With social media, however, and high-speed travel and trade routes, it seems that we're ever accelerating towards this reality.
And that's why guys sit all day every day and just think about Rome.
Because boy, are we getting there very, very quickly.
So let me tell you what I see with this.
When Trump enacted these tariffs and he told China to shove it, we saw something truly amazing.
Many of these skateboard companies that sold out our jobs to China were in trouble.
The boards they were selling online were now selling for $100 a pop.
So if you wanted to give your money to Chinese factories, you had to pay a premium.
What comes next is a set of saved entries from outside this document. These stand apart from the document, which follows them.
Lemma selectModule_finished_witness :
  let s' := exec (selectModule picksParser assignmentParser (sampleModule completed true))
              (initialApp (Some "key") true offlineWorld) in
  appPhase (ui s') = results /\ certificateOffered (ui s') = true /\ effects s' = [].
Proof.
  destruct (selectModule_finished picksParser assignmentParser (sampleModule completed true)
              (initialApp (Some "key") true offlineWorld) (or_introl eq_refl))
    as (_ & H1 & _ & H2 & _ & H3 & _).
  repeat split; assumption.
Defined.

Lemma selectModule_with_content_witness :
  let s' := exec (selectModule picksParser assignmentParser
                    (sampleModule assignment_done false))
              (initialApp (Some "key") true offlineWorld) in
  appPhase (ui s') = quiz /\ effects s' = [].
Proof.
  destruct (selectModule_with_content picksParser assignmentParser
              (sampleModule assignment_done false)
              (initialApp (Some "key") true offlineWorld)
              eq_refl ltac:(discriminate) ltac:(discriminate))
    as (_ & H1 & _ & _ & _ & _ & _ & H2 & _).
  split; assumption.
Defined.

Lemma selectModule_outcome_witness :
  let module := spread (sampleModule started false) [FTeacherPicks []] in
  let r := selectModule picksParser assignmentParser module
             (storedApp garbledWorld module 1%Z) in
  r.1 = Ret tt
  /\ appPhase (ui r.2) = finalTest
  /\ currentAssignmentSectionIndex (ui r.2) = 0%Z.
Proof.
  destruct (selectModule_outcome picksParser assignmentParser
              (spread (sampleModule started false) [FTeacherPicks []])
              (storedApp garbledWorld (spread (sampleModule started false) [FTeacherPicks []]) 1%Z)
              ltac:(discriminate) ltac:(discriminate))
    as (Hret & Hphase & _).
  pose proof (Hret eq_refl (fun _ => eq_refl)) as H.
  destruct (Hphase H) as (H1 & H2 & _).
  repeat split; assumption.
Defined.

Lemma next_section_button_only_navigates_witness :
  let s := sampleApp None (Some (sampleModule started false)) ∅ 0%Z in
  renderAssignmentPhase (ui s) = SectionShown true false
  /\ currentAssignmentSectionIndex (ui (exec goToNextAssignmentSection s)) = 1%Z
  /\ effects (exec goToNextAssignmentSection s) = [].
Proof.
  destruct (next_section_button_only_navigates
              (sampleApp None (Some (sampleModule started false)) ∅ 0%Z) true eq_refl)
    as (H1 & _ & _ & _ & H2 & _).
  repeat split; assumption.
Defined.

Lemma previous_section_button_only_navigates_witness :
  let s := sampleApp None (Some (sampleModule started false)) ∅ 1%Z in
  renderAssignmentPhase (ui s) = SectionShown false false
  /\ currentAssignmentSectionIndex (ui (exec goToPreviousAssignmentSection s)) = 0%Z
  /\ effects (exec goToPreviousAssignmentSection s) = [].
Proof.
  destruct (previous_section_button_only_navigates
              (sampleApp None (Some (sampleModule started false)) ∅ 1%Z) false eq_refl)
    as (H1 & _ & _ & _ & H2 & _).
  repeat split; assumption.
Defined.
(** X14. In a book with distinct ids, what a pass does to a pending order
    that does not meet its price condition is decided by its owner and its
    quote alone: an order whose owner no longer exists is deleted; an order
    of an existing owner stays pending when its symbol has no quote, and
    when the quote is above the target of a buy or below the target of a
    sell. *)
Theorem limit_order_fate fetch_single_price pending_orders stocks users id o :
  unique_ids pending_orders →
  od_get id pending_orders = Some o →
  let after :=
    (process_limit_orders fetch_single_price pending_orders stocks users).1.1 in
  (users !! o_user o = None → od_get id after = None) ∧
  (is_Some (users !! o_user o) →
   match current_stock stocks fetch_single_price (o_symbol o) with
   | None => od_get id after = Some o
   | Some s =>
       (o_type o = "buy" → o_price o < price s) →
       (o_type o = "sell" → price s < o_price o) →
       od_get id after = Some o
   end).
Proof.
  intros Hnd Hget. cbv zeta. unfold process_limit_orders. cbn [fst].
  pose proof (od_get_elem _ _ _ Hget) as Hin.
  apply list_elem_of_split in Hin. destruct Hin as (l1 & l2 & Hl).
  unfold unique_ids in Hnd. rewrite Hl in Hnd.
  rewrite fmap_app, fmap_cons in Hnd. cbn [fst] in Hnd.
  apply NoDup_app in Hnd. destruct Hnd as (_ & Hdisj & Hnd2).
  apply NoDup_cons in Hnd2. destruct Hnd2 as [Hn2 _].
  assert (Hn1 : id ∉ l1.*1) by (intros Hc; apply (Hdisj _ Hc); left).
  set (st0 := LoState pending_orders users []).
  rewrite Hl. rewrite foldl_app. cbn [foldl].
  set (st1 := foldl (limit_order_step stocks fetch_single_price) st0 l1).
  rewrite (limit_loop_pending_other stocks fetch_single_price l2 id _ Hn2).
  assert (H1 : od_get id (lo_pending st1) = Some o).
  { unfold st1. rewrite (limit_loop_pending_other _ _ l1 id st0 Hn1). exact Hget. }
  pose proof (limit_loop_users_dom stocks fetch_single_price l1 (o_user o) st0)
    as Hdom. fold st1 in Hdom. cbn [lo_users st0] in Hdom.
  pose proof (limit_order_step_cases stocks fetch_single_price st1 id o) as Hc.
  cbv zeta in Hc. split.
  - intros Hnone.
    destruct Hc as [(_ & Hsome & _)|[-> _]]; [|apply od_get_del_eq].
    apply Hdom in Hsome. rewrite Hnone in Hsome. destruct Hsome; discriminate.
  - intros Hsome. apply Hdom in Hsome.
    assert (Hkeep : (∀ s, current_stock stocks fetch_single_price (o_symbol o) = Some s →
                          (o_type o = "buy" → o_price o < price s) ∧
                          (o_type o = "sell" → price s < o_price o)) →
                    od_get id (lo_pending
                                 (limit_order_step stocks fetch_single_price st1 (id, o)))
                    = Some o).
    { intros Hq. destruct Hc as [(-> & _)|(_ & Hr)]; [exact H1|]. exfalso.
      assert (Hbad : ∀ s, current_stock stocks fetch_single_price (o_symbol o) = Some s →
                (o_type o = "buy" ∧ price s <= o_price o)
                ∨ (o_type o = "sell" ∧ o_price o <= price s) → False).
      { intros s Hs [[Ht Hp]|[Ht Hp]]; destruct (Hq s Hs) as [Hb Hsell].
        - specialize (Hb Ht). lra.
        - specialize (Hsell Ht). lra. }
      destruct Hr as [(_ & _ & [Hnone|(s & Hs & Hcond)])
                     |[(u & s & _ & Hs & Ht & Hp & _)
                      |(u & s & held & _ & Hs & Ht & Hp & _)]].
      - rewrite Hnone in Hsome. destruct Hsome; discriminate.
      - exact (Hbad s Hs Hcond).
      - apply (Hbad s Hs). left. done.
      - apply (Hbad s Hs). right. done. }
    destruct (current_stock stocks fetch_single_price (o_symbol o)) as [s|] eqn:Hs.
    + intros Hb Hsell. apply Hkeep. intros s' [= <-]. split; assumption.
    + apply Hkeep. intros s' [=].
Qed.
(** * The poll lifecycle of the live-poll backend

    A shallow embedding of [src/server.js]: the single-room poll server
    keeps one poll slot ([currentPoll]), a bounded history
    ([previousPolls]), one timer handle ([endTimer]) and one teacher slot
    ([teacherSocketId]) in module-level variables, and mutates them from
    socket.io event handlers.  Each handler is embedded as a function from
    the state before the call to the state after it together with what the
    handler did: the acknowledgments passed to the responder, the events
    broadcast to the room, and whether it returned or threw.

    Modelling conventions.
    - Values that arrive in payloads are JSON values ([jsval]); JSON numbers
      are taken to be integers.
    - Vote counters, timestamps (milliseconds) and durations (seconds) are
      kept as exact integers: the embedding is that of the source for values
      in the range where JavaScript numbers are exact integers (below 2^53).
    - The percentage of an option and the remaining time of a poll are
      computed, as in the source, in IEEE binary64 arithmetic (Rocq's
      primitive floats), on the doubles nearest to those integers.
    - [uuidv4()] and [Date.now()] are inputs of the events that call them. *)

From Stdlib Require Import ZArith List String Bool Lia.
From Stdlib Require Import Floats DecimalString DecimalNat FinFun.
Import ListNotations.

Local Open Scope string_scope.
Local Open Scope list_scope.

(** ** JavaScript values and the built-ins the handlers use *)

#[local] Set Warnings "-register-all".

Inductive jsval : Type :=
| JUndefined
| JNull
| JBool (b : bool)
| JNum (n : Z)
| JStr (s : string)
| JArr (items : list jsval)
| JObj (fields : list (string * jsval)).

(** [x === v] where [x] is known to be a string. *)
Definition strict_eq_string (x : string) (v : jsval) : bool :=
  match v with
  | JStr s => String.eqb x s
  | _ => false
  end.
(** * A shallow embedding of the tetris package

    The Python modules [tetromino], [board], [profiles], [scores] and
    [game] are embedded one Rocq module each.  Python integers are
    [Z], [None]-able values are [option], dictionaries are [gmap]s and
    every method that mutates [self] is a computation in a small
    state-and-exception monad, so that a raised exception keeps the
    mutations made before it (Python does not roll back). *)

From Stdlib Require Import ZArith Lia Sorted Permutation.
From stdpp Require Import gmap strings list.

Local Open Scope Z_scope.

(** ** Python semantics shared by all modules *)

Module Py.

Inductive exn : Type :=
| IndexError
| ZeroDivisionError
| StopIteration
| RuntimeError (msg : string)
| ValueError (msg : string).

Inductive result (A : Type) : Type :=
| Ok (a : A)
| Raise (e : exn).
Arguments Ok {A} a.
Arguments Raise {A} e.

(** A method of an object whose state has type [S]. *)
Definition M (S A : Type) : Type := S -> result A * S.

Definition ret {S A} (a : A) : M S A := fun s => (Ok a, s).

Definition raise {S A} (e : exn) : M S A := fun s => (Raise e, s).

Definition bind {S A B} (m : M S A) (k : A -> M S B) : M S B :=
  fun s =>
    match m s with
    | (Ok a, s') => k a s'
    | (Raise e, s') => (Raise e, s')
    end.

Definition get {S} : M S S := fun s => (Ok s, s).

Definition modify {S} (f : S -> S) : M S unit := fun s => (Ok tt, f s).
(** * LibrePilot TxPID tuning module and sine lookup: a shallow embedding

    The development follows [flight/modules/TxPID/txpid.c] and
    [flight/Libraries/math/sin_lookup.c].  C [float] values are IEEE-754
    binary32 numbers; they are modelled with the Standard Library's
    executable specification of floating-point arithmetic, instantiated
    at precision 24 and maximal exponent 128. *)

From Stdlib Require Import ZArith List Bool Lia QArith Qabs Qpower Lqa.
From Stdlib Require Import Floats.SpecFloat.
Import ListNotations.

Local Open Scope Z_scope.

(* ================================================================== *)
(** * Binary32 arithmetic: the C type [float] *)
(* ================================================================== *)

Module Binary32.

Definition prec : Z := 24.
Definition emax : Z := 128.

(** A C [float]: zero, infinity, NaN, or a finite [(-1)^s * m * 2^e]. *)
Definition float : Type := spec_float.

Definition fadd : float -> float -> float := SFadd prec emax.
Definition fsub : float -> float -> float := SFsub prec emax.
Definition fmul : float -> float -> float := SFmul prec emax.
Definition fdiv : float -> float -> float := SFdiv prec emax.

(** [fabsf] of <math.h>. *)
Definition fabsf : float -> float := SFabs.

(** The C relational operators on floats; every comparison with a NaN
    is false. *)
Definition flt (x y : float) : bool := SFltb x y.
Definition fgt (x y : float) : bool := SFltb y x.
Definition fle (x y : float) : bool := SFleb x y.
Definition feq (x y : float) : bool := SFeqb x y.

(** Conversion of an integer constant, rounding to nearest even. *)
Definition of_Z (z : Z) : float := binary_normalize prec emax z 0 false.

(** The literals that occur in the sources. *)
Definition f_zero : float := S754_zero false.          (* 0.0f *)
Definition f_one : float := of_Z 1.                    (* 1.0f *)
Definition f_minus_one : float := of_Z (-1).           (* -1.0f *)

(** [1e-9f]: the binary32 number nearest to [10^-9].  Both [1] and
    [10^9 = 5^9 * 2^9] are binary32 numbers, so the correctly rounded
    quotient is the correctly rounded literal. *)
Definition f_1e_9 : float := fdiv (of_Z 1) (of_Z 1000000000).

Definition is_nan (x : float) : bool :=
  match x with S754_nan => true | _ => false end.

(** Finite values: zeros and finite non-zero numbers, C's [isfinite]. *)
Definition is_finite (x : float) : bool :=
  match x with
  | S754_zero _ | S754_finite _ _ _ => true
  | _ => false
  end.

(** A well-formed binary32 datum: mantissa and exponent in canonical
    position. *)
Definition valid (x : float) : bool := valid_binary prec emax x.

(** A finite, well-formed number. *)
Definition regular (x : float) : bool := is_finite x && valid x.

(** The rational number denoted by a finite float (0 for the others). *)
Definition to_Q (x : float) : Q :=
  match x with
  | S754_finite s m e =>
      (inject_Z (cond_Zopp s (Zpos m)) * Qpower (2 # 1) e)%Q
  | _ => 0%Q
  end.

(** The float [r] is the result of the rational operation [op] on the
    values of [x] and [y], without rounding and without overflow. *)
Definition exact (op : Q -> Q -> Q) (x y r : float) : bool :=
  regular r && Qeq_bool (to_Q r) (op (to_Q x) (to_Q y)).

(** C conversion [(int32_t) x]: truncation toward zero; the behaviour is
    undefined ([None]) for NaN, infinities and values outside the range
    of [int32_t]. *)
Definition trunc (x : float) : option Z :=
  match x with
  | S754_zero _ => Some 0
  | S754_finite s m e =>
      Some (cond_Zopp s
              (match e with
               | Z0 => Zpos m
               | Zpos p => Z.shiftl (Zpos m) e
               | Zneg p => Z.shiftr (Zpos m) (Zpos p)
               end))
  | _ => None
  end.

Definition to_int32 (x : float) : option Z :=
  match trunc x with
  | Some z => if (-2147483648 <=? z) && (z <=? 2147483647) then Some z else None
  | None => None
  end.

End Binary32.

Import Binary32.

(* ================================================================== *)
(** * txpid.c: the scaler and comparator primitives *)
(* ================================================================== *)

Module TxPIDPrim.

(** [static float scale(float val, float inMin, float inMax,
                        float outMin, float outMax)].
    Every operation rounds to binary32 on its own, as C evaluates [float]
    expressions without excess precision and without contraction. *)
Definition scale (val inMin inMax outMin outMax : float) : float :=
  (* bound input value *)
  let val := if fgt val inMax then inMax else val in
  let val := if flt val inMin then inMin else val in
  (* normalize input value to [0..1] *)
  let val := if fle inMax inMin then f_zero
             else fdiv (fsub val inMin) (fsub inMax inMin) in
  (* update output bounds *)
  let '(outMin, outMax, val) :=
    if fgt outMin outMax then (outMax, outMin, fsub f_one val)
    else (outMin, outMax, val) in
  fadd (fmul (fsub outMax outMin) val) outMin.

(** The test [fabsf( *var - val) > 1e-9f] of [update]. *)
Definition differs (var val : float) : bool :=
  fgt (fabsf (fsub var val)) f_1e_9.

(** [static uint8_t update(float *var, float val)]: the contents of
    [*var] after the call, and the returned flag. *)
Definition update (var val : float) : float * Z :=
  if differs var val then (val, 1) else (var, 0).

End TxPIDPrim.

(* ================================================================== *)
(** * The UAVObjects used by txpid.c *)
(* ================================================================== *)

Module UAVObjects.

(** Value of the field [PIDs[i]] of [TxPIDSettings]: the constants
    [TXPIDSETTINGS_PIDS_*] named in [updatePIDs], and any other byte. *)
Inductive PIDsOption : Type :=
| TXPIDSETTINGS_PIDS_DISABLED
| TXPIDSETTINGS_PIDS_ROLLRATEKP
| TXPIDSETTINGS_PIDS_ROLLRATEKI
| TXPIDSETTINGS_PIDS_ROLLRATEKD
| TXPIDSETTINGS_PIDS_ROLLRATEILIMIT
| TXPIDSETTINGS_PIDS_ROLLATTITUDEKP
| TXPIDSETTINGS_PIDS_ROLLATTITUDEKI
| TXPIDSETTINGS_PIDS_ROLLATTITUDEILIMIT
| TXPIDSETTINGS_PIDS_PITCHRATEKP
| TXPIDSETTINGS_PIDS_PITCHRATEKI
| TXPIDSETTINGS_PIDS_PITCHRATEKD
| TXPIDSETTINGS_PIDS_PITCHRATEILIMIT
| TXPIDSETTINGS_PIDS_PITCHATTITUDEKP
| TXPIDSETTINGS_PIDS_PITCHATTITUDEKI
| TXPIDSETTINGS_PIDS_PITCHATTITUDEILIMIT
| TXPIDSETTINGS_PIDS_ROLLPITCHRATEKP
| TXPIDSETTINGS_PIDS_ROLLPITCHRATEKI
| TXPIDSETTINGS_PIDS_ROLLPITCHRATEKD
| TXPIDSETTINGS_PIDS_ROLLPITCHRATEILIMIT
| TXPIDSETTINGS_PIDS_ROLLPITCHATTITUDEKP
| TXPIDSETTINGS_PIDS_ROLLPITCHATTITUDEKI
| TXPIDSETTINGS_PIDS_ROLLPITCHATTITUDEILIMIT
| TXPIDSETTINGS_PIDS_YAWRATEKP
| TXPIDSETTINGS_PIDS_YAWRATEKI
| TXPIDSETTINGS_PIDS_YAWRATEKD
| TXPIDSETTINGS_PIDS_YAWRATEILIMIT
| TXPIDSETTINGS_PIDS_YAWATTITUDEKP
| TXPIDSETTINGS_PIDS_YAWATTITUDEKI
| TXPIDSETTINGS_PIDS_YAWATTITUDEILIMIT
| TXPIDSETTINGS_PIDS_GYROTAU
| TXPIDSETTINGS_PIDS_other (raw : Z).
(** X4: the three methods agree on the switch: [onApplicationBootstrap]
    registers the two buffers (the index-update buffer first) exactly when
    [bufferUpdates] is true, and exactly then do [getPendingSearchUpdates]
    and [runPendingSearchUpdates] call the job queue at all. *)
Theorem buffering_switch_is_read_the_same_way :
  forall (options : DefaultSearchPluginInitOptions) (strategy : JobQueueStrategy)
         (w : W),
    let registered := calls (exec h (onApplicationBootstrap options) w) in
    (registered = [CallAddBuffer (id searchIndexJobBuffer);
                   CallAddBuffer (id collectionJobBuffer)]
     \/ registered = []) /\
    (registered = [] <-> bufferUpdates options <> Some true) /\
    (registered = [] <-> calls (exec h (getPendingSearchUpdates options) w) = []) /\
    (registered = []
     <-> calls (exec h (runPendingSearchUpdates isInspectable options strategy) w) = []).
Proof.
  intros [[[]|]] strategy w; cbv zeta.
  - split; [by left|]. split; [done|]. split; [done|].
    rewrite (runPendingSearchUpdates_on _ _ (MkOptions (Some true)) _ _ eq_refl). done.
  - split; [by right|]. by repeat split.
  - split; [by right|]. by repeat split.
Qed.

End MoreServiceProperties.

(** ** The event subscriptions, continued *)

(** X5: when [checkConnection] or [createIndicesIfNotExists] throws,
    [onVendureBootstrap] subscribes to nothing: no event of any of the three
    kinds leads to a call on the index services. *)
Theorem failed_bootstrap_handles_no_event :
  forall (idsAreEqual : ID -> ID -> bool) (e : Error)
         (other : Result unit) (ev : DomainEvent),
    publish (onVendureBootstrap idsAreEqual (Throw e) other) ev = None /\
    publish (onVendureBootstrap idsAreEqual other (Throw e)) ev = None.
Proof.
  intros idsAreEqual e [[]|e'] ev; by split.
Qed.

(** X6: a call made for an event carries the request context of that event
    and is of the kind of that event: a single-entity update of the event's
    entity for a catalog event, an update of the event's variant ids for a
    collection event, a reindex for a tax-rate event. *)
Theorem calls_keep_the_context_of_their_event :
  forall (idsAreEqual : ID -> ID -> bool) (checkConnection createIndices : Result unit)
         (ev : DomainEvent) (call : ServiceCall),
    publish (onVendureBootstrap idsAreEqual checkConnection createIndices) ev
    = Some call ->
    EventContext.ofCall call = EventContext.ofEvent ev /\
    match ev with
    | CatalogModified e => call = UpdateProductOrVariantStart (catalog_ctx e) (entity e)
    | CollectionModified e =>
        call = UpdateVariantsByIdStart (collection_ctx e) (productVariantIds e)
    | TaxRateModified e => call = Reindex (taxRate_ctx e)
    end.
Proof.
  intros idsAreEqual [[]|e1] [[]|e2] ev call; simpl; try done.
  destruct ev as [e|e|e]; simpl.
  - unfold catalogModificationHandler.
    destruct (_ || _); [|done]. by intros [= <-].
  - unfold collectionModificationHandler. by intros [= <-].
  - unfold taxRateModificationHandler.
    destruct (match defaultTaxZone _ with Some _ => _ | None => _ end); [|done].
    by intros [= <-].
Qed.

(** ** The console logger *)

Section LoggerProperties.
Import DefaultLogger.
Variable LogLevel : LogLevelEnum.
Variable chalk : Chalk.
Context {Obj : Type}.
Variable stringify : Obj -> string.

Notation error := (error LogLevel chalk stringify).
Notation warn := (warn LogLevel chalk stringify).
Notation info := (info LogLevel chalk stringify).
Notation verbose := (verbose LogLevel chalk stringify).
Notation debug := (debug LogLevel chalk stringify).

Lemma logMessage_writes (lg : Logger) (now prefix message : string)
    (context : option string) :
  logMessage chalk lg now prefix message context <> [].
Proof. done. Qed.

Lemma logMessage_withLevel (lg : Logger) (l : Z) (now prefix message : string)
    (context : option string) :
  logMessage chalk (withLevel lg l) now prefix message context
  = logMessage chalk lg now prefix message context.
Proof. done. Qed.

(** X7: raising the level never silences a message: what any of the five
    methods writes at one level it writes unchanged at every higher
    level. *)
Theorem raising_the_level_keeps_every_message :
  forall (lg : Logger) (l l' : Z) (now : string) (message : Message Obj)
         (context trace : option string),
    l <= l' ->
    (error (withLevel lg l) now message context trace <> [] ->
     error (withLevel lg l') now message context trace
     = error (withLevel lg l) now message context trace) /\
    (warn (withLevel lg l) now message context <> [] ->
     warn (withLevel lg l') now message context
     = warn (withLevel lg l) now message context) /\
    (info (withLevel lg l) now message context <> [] ->
     info (withLevel lg l') now message context
     = info (withLevel lg l) now message context) /\
    (verbose (withLevel lg l) now message context <> [] ->
     verbose (withLevel lg l') now message context
     = verbose (withLevel lg l) now message context) /\
    (debug (withLevel lg l) now message context <> [] ->
     debug (withLevel lg l') now message context
     = debug (withLevel lg l) now message context).
Proof.
  intros lg l l' now message context trace Hle.
  unfold DefaultLogger.error, DefaultLogger.warn, DefaultLogger.info,
    DefaultLogger.verbose, DefaultLogger.debug; simpl.
  repeat split.
  - destruct (bool_decide (context = Some "ExceptionsHandler")); simpl.
    + destruct (Z.ltb_spec l (Verbose LogLevel)); [done|].
      destruct (Z.ltb_spec l' (Verbose LogLevel)); [lia|].
      destruct (Z.geb_spec l (Error LogLevel)); [|done].
      destruct (Z.geb_spec l' (Error LogLevel)); [done|lia].
    + destruct (Z.geb_spec l (Error LogLevel)); [|done].
      destruct (Z.geb_spec l' (Error LogLevel)); [done|lia].
  - destruct (Z.geb_spec l (Warn LogLevel)); [|done].
    destruct (Z.geb_spec l' (Warn LogLevel)); [done|lia].
  - destruct (Z.geb_spec l (Info LogLevel)); [|done].
    destruct (Z.geb_spec l' (Info LogLevel)); [done|lia].
  - destruct (Z.geb_spec l (Verbose LogLevel)); [|done].
    destruct (Z.geb_spec l' (Verbose LogLevel)); [done|lia].
  - destruct (Z.geb_spec l (Debug LogLevel)); [|done].
    destruct (Z.geb_spec l' (Debug LogLevel)); [done|lia].
Qed.

(** X8: an error logged under the context [ExceptionsHandler] is dropped
    exactly when the level is below Verbose or below Error; under any other
    context an error is dropped exactly when the level is below Error. *)
Theorem exceptions_handler_errors_need_verbose :
  forall (lg : Logger) (now : string) (message : Message Obj)
         (context trace : option string),
    error lg now message context trace = []
    <-> (context = Some "ExceptionsHandler" /\ level lg < Verbose LogLevel)
        \/ level lg < Error LogLevel.
Proof.
  intros lg now message context trace. unfold DefaultLogger.error.
  destruct (bool_decide_reflect (context = Some "ExceptionsHandler")) as [Hctx|Hctx];
    simpl.
  - destruct (Z.ltb_spec (level lg) (Verbose LogLevel)).
    + split; [by left|done].
    + destruct (Z.geb_spec (level lg) (Error LogLevel)).
      * split; [done|]. intros [[_ ?]|?]; lia.
      * split; [by right|done].
  - destruct (Z.geb_spec (level lg) (Error LogLevel)).
    + split; [done|]. intros [[? _]|?]; [done|lia].
    + split; [by right|done].
Qed.

(** X9: when the five levels are ordered Error, Warn, Info, Verbose, Debug
    with Info strictly below Verbose, a logger constructed without options
    writes errors, warnings and info messages, drops verbose and debug
    messages, and also drops errors logged under [ExceptionsHandler]. *)
Theorem default_logger_logs_at_info :
  forall (now : string) (message : Message Obj) (context trace : option string),
    Error LogLevel <= Warn LogLevel -> Warn LogLevel <= Info LogLevel ->
    Info LogLevel < Verbose LogLevel -> Verbose LogLevel <= Debug LogLevel ->
    let lg := new LogLevel None in
    (context <> Some "ExceptionsHandler" -> error lg now message context trace <> []) /\
    error lg now message (Some "ExceptionsHandler") trace = [] /\
    warn lg now message context <> [] /\
    info lg now message context <> [] /\
    verbose lg now message context = [] /\
    debug lg now message context = [].
Proof.
  intros now message context trace H1 H2 H3 H4 lg.
  unfold DefaultLogger.error, DefaultLogger.warn, DefaultLogger.info,
    DefaultLogger.verbose, DefaultLogger.debug; simpl.
  repeat split.
  - intros Hctx. rewrite bool_decide_eq_false_2 by done. simpl.
    destruct (Z.geb_spec (Info LogLevel) (Error LogLevel)); [done|lia].
  - destruct (Z.ltb_spec (Info LogLevel) (Verbose LogLevel)); [done|lia].
  - destruct (Z.geb_spec (Info LogLevel) (Warn LogLevel)); [done|lia].
  - destruct (Z.geb_spec (Info LogLevel) (Info LogLevel)); [done|lia].
  - destruct (Z.geb_spec (Info LogLevel) (Verbose LogLevel)); [lia|done].
  - destruct (Z.geb_spec (Info LogLevel) (Debug LogLevel)); [lia|done].
Qed.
But boonieshq.com stayed at $55 because we make and print our boards here in the good old US of A. American factories, American workers.
But many people say to me, Tim, why is it taking so long to get the board?
And I say, you know what?
It is.
It takes a long time.
Some people have been waiting three weeks for the manufacturing, which is unfortunately surprising even to us because we were assured it would be faster than that.
But you know what I'm going to say?
I'm going to say, you wait.
You wait patiently because this is American manufacturing trying to pull itself up by its bootstraps.
So it may take you a few weeks to get it.
But at least you know, it was an American who was working to make that board with lumber sourced in America, graphics printed in America, supporting an American small business to the best of our abilities.
But now what's going to happen is there's a lot of young people and they're going to say, don't know, don't care.
I want what's cheap.
Well, these pro model boards are still more expensive than ours.
But the cheapo blanks made in China, they're crummy boards, but they're getting better.
So my friends, I don't have any good answers for you.
I don't know what this means, but maybe there will be a path forward for us.
I'm going to grab some of your chats and rants and see what you guys got going on and loop you into this conversation, of course.
See what you have to say.
We got Raf and me says we need to stop paying all taxes and all Republicans need to start voting red and blue state elections until voter ID is passed.
Well, I got to be honest.
I don't see a reality where people stop paying taxes and this has been proposed quite a bit.
I don't think that's going to happen.
And it is what it is, you know.
Ian Slater says, it's like the opposition wants us to be wage slaves taxed to oblivion.
Go figure.
This is horrible news.
Yeah.
Drag says, bloody and violent civil war it is then.
I certainly hope not.
I certainly hope not.
James Tiberius says, tariffs, bah, we have aliens to distract us.
My friends, it's brutal news.
You know what is what it is.
We got a big show coming up for you today for IRL tonight.
I'm going to wrap this up here.
It's just a breaking news segment, so I appreciate you guys hanging out.
Thanks so much for watching.
Short live stream, I know, but it was huge news and it's got me all riled up.